John Paul II's 1996 letter to the Pontifical Academy of Sciences, which Cardinal Schönborn curiously regards as "unimportant," bore the magnificent title of "Truth cannot contradict Truth." In that letter the late Pope, writing in the tradition of Augustine and Aquinas, affirmed the Church's twin commitments to scientific rationality and to an overarching spiritual view of the ultimate meaning and purpose of life. Like many other scientists who hold the Catholic faith, I see the Creator's plan and purpose fulfilled in our universe. I see a planet bursting with evolutionary possibilities, a continuing creation in which the Divine providence is manifest in every living thing. I see a science that tells us there is indeed a design to life. And the name of that design is evolution.
Words matter, and they matter most of all in the context in which they are to be read and understood. On July 7, 2005, the New York Times published an opinion piece, "Finding Design in Nature," purporting to offer "The official Catholic stance on evolution." The author of that piece, my fellow Catholic Christoph Cardinal Schönborn, got the theology exactly right, but erred dramatically in his take on the science and the politics of the "design" movement as it exists in the United States. Knowing how the good Cardinal's words will be misused by the enemies of science in our country, it is important to set the record straight.
As Cardinal Schönborn quite properly points out, the Catholic Church is staunchly opposed to any view of life that would exclude the notion of Divine purpose and meaning. In the new century, as he puts it, the Church will "defend human reason by proclaiming that the immanent design evident in nature is real." In response I would echo the words of the Catechism that scientific studies of "the age and development of the cosmos, the development of life-forms and the appearance of man . . . invite us to even greater admiration for the greatness of the Creator." Indeed they do.
But the Cardinal is wrong in asserting that the neo-Darwinian theory of evolution is inherently atheistic. Neo-Darwinism, he tells us, is an ideology proposing that an "unguided, unplanned process of random variation and natural selection" gave rise to all life on earth, including our own species. To be sure, many evolutionists have made such assertions in their popular writings on the "meaning" on evolutionary theory. But are such assertions truly part of evolution as it is understood by the "mainstream biologists" of which the Cardinal speaks?

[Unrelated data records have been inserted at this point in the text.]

Lemma row_lt_false (x y : row) :
  F64.is_nan (r_rating x) = false -> F64.is_nan (r_rating y) = false ->
  row_lt x y = false -> ranks_before x y.
Proof.
  intros Nx Ny. unfold row_lt, sort_key, key_lt, ranks_before.
  unfold F64.eqb, F64.ltb, SFeqb, SFltb.
  rewrite (SFcompare_rank _ _ Nx Ny), (SFcompare_rank _ _ Ny Nx).
  rewrite (lex3_antisym (float_rank (r_rating x)) (float_rank (r_rating y))).
  destruct (lex3 (float_rank (r_rating x)) (float_rank (r_rating y))); cbn [negb CompOpp].
  - destruct (Z.eqb_spec (r_wins x) (r_wins y)); cbn [negb]; rewrite Z.ltb_ge; intros H.
    + right. right. repeat split; auto. lia.
    + right. left. split; auto. lia.
  - discriminate.
  - now left.
Qed.

Lemma rows_not_nan (st : session_state) (rows : list row) :
  (forall name p, In (name, p) (players st) -> F64.is_nan (rating p) = false) ->
  rows_of (players st) = Ok rows ->
  Forall (fun r => F64.is_nan (r_rating r) = false) rows.
Proof.
  intros Hst E. apply Forall_forall. intros r Hr.
  destruct (rows_of_In _ _ _ E Hr) as (info & Hin & R).
  rewrite row_of_eq in R. unfold rbind in R.
  destruct (if 0 <? games info then _ else _); [|discriminate].
  injection R as <-. simpl. apply round1_not_nan. eauto.
Qed.

Lemma int_truediv_zero_division (a b : Z) :
  int_truediv a b = Raise ZeroDivisionError <-> b = 0.
Proof.
  unfold int_truediv. split.
  - destruct b; auto; destruct a; try discriminate;
      destruct (F64.is_inf _); discriminate.
  - now intros ->.
Qed.

Lemma row_of_no_zero_division (name : string) (info : player) :
  row_of name info <> Raise ZeroDivisionError.
Proof.
  rewrite row_of_eq. unfold rbind.
  destruct (Z.ltb_spec 0 (games info)) as [G|G]; [|discriminate].
  destruct (int_truediv (wins info) (games info)) as [q|e] eqn:Q; [discriminate|].
  intros [= ->]. apply int_truediv_zero_division in Q. lia.
Qed.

Not at all. Consider these words from George Gaylord Simpson, widely recognized as one of the principal architects of the neo-Darwinian synthesis: "The process [of evolution] is wholly natural in its operation. This natural process achieves the aspect of purpose without the intervention of a purposer; and it has produced a vast plan without the concurrent action of a planner. It may be that the initiation of the process and the physical laws under which it functions had a purpose and that this mechanistic way of achieving a plan is the instrument of a Planner - of this still deeper problem the scientist, as scientist, cannot speak."
Exactly. Science is, just as John Paul II said, silent on the issue of ultimate purpose, an issue that lies outside the realm of scientific inquiry. This means that biological evolution, correctly understood, does not make the claim of purposelessness. It does not address what Simpson called the "deeper problem," leaving that problem, quite properly, to the realm of faith.
Cardinal Schönborn also errs in his implicit support of the "intelligent design" movement in the United States. The neo-creationists of intelligent design, unlike Popes Benedict and John Paul, argue against evolution on every level, claiming that a "designer" has repeatedly intervened to directly produce the complex forms of living things. This view stands in sharp contradiction to the words of a 2004 International Theological Commission document cited by the Cardinal. In reality, this document carries a ringing endorsement of the "widely accepted scientific account" of life's emergence and evolution, describes the descent of all forms of life from a common ancestor as "virtually certain," and echoes John Paul II's observation of the "mounting support" for evolution from many fields of study.
More important, the same document makes a critical statement on how we should interpret scientific studies of the complexity of life: "whether the available data support inferences of design or chance . . cannot be settled by theology. But it is important to note that, according to the Catholic understanding of divine causality, true contingency in the created order is not incompatible with a purposeful divine providence." [Editor's note: Miller defines "contingent" as "apparently random or unpredictable, like
the roll of dice."]
Right there, in plain view, is the essence of compatibility between evolution and Catholic theology. "Contingency in the created order," the very essence of evolution, is not at all incompatible with the will of God. The official Church document reemphasizes this point by stating that "even the outcome of a truly contingent natural process can nonetheless fall within God's providential plan for creation." And evolution, as Stephen Jay Gould emphasized brilliantly in his writings, is truly a contingent natural process.
The concerns of Pope Benedict, as expressed in his earlier writings and in his coronation homily, are not with evolution per se, but with how evolution is to be understood in our modern world. Biological evolution fits neatly into a traditional Catholic understanding of how contingent natural processes can be seen as part of God's plan, while "evolutionist" philosophies that deny the Divine do not. Three Popes, beginning with Pius XII, have made this abundantly clear.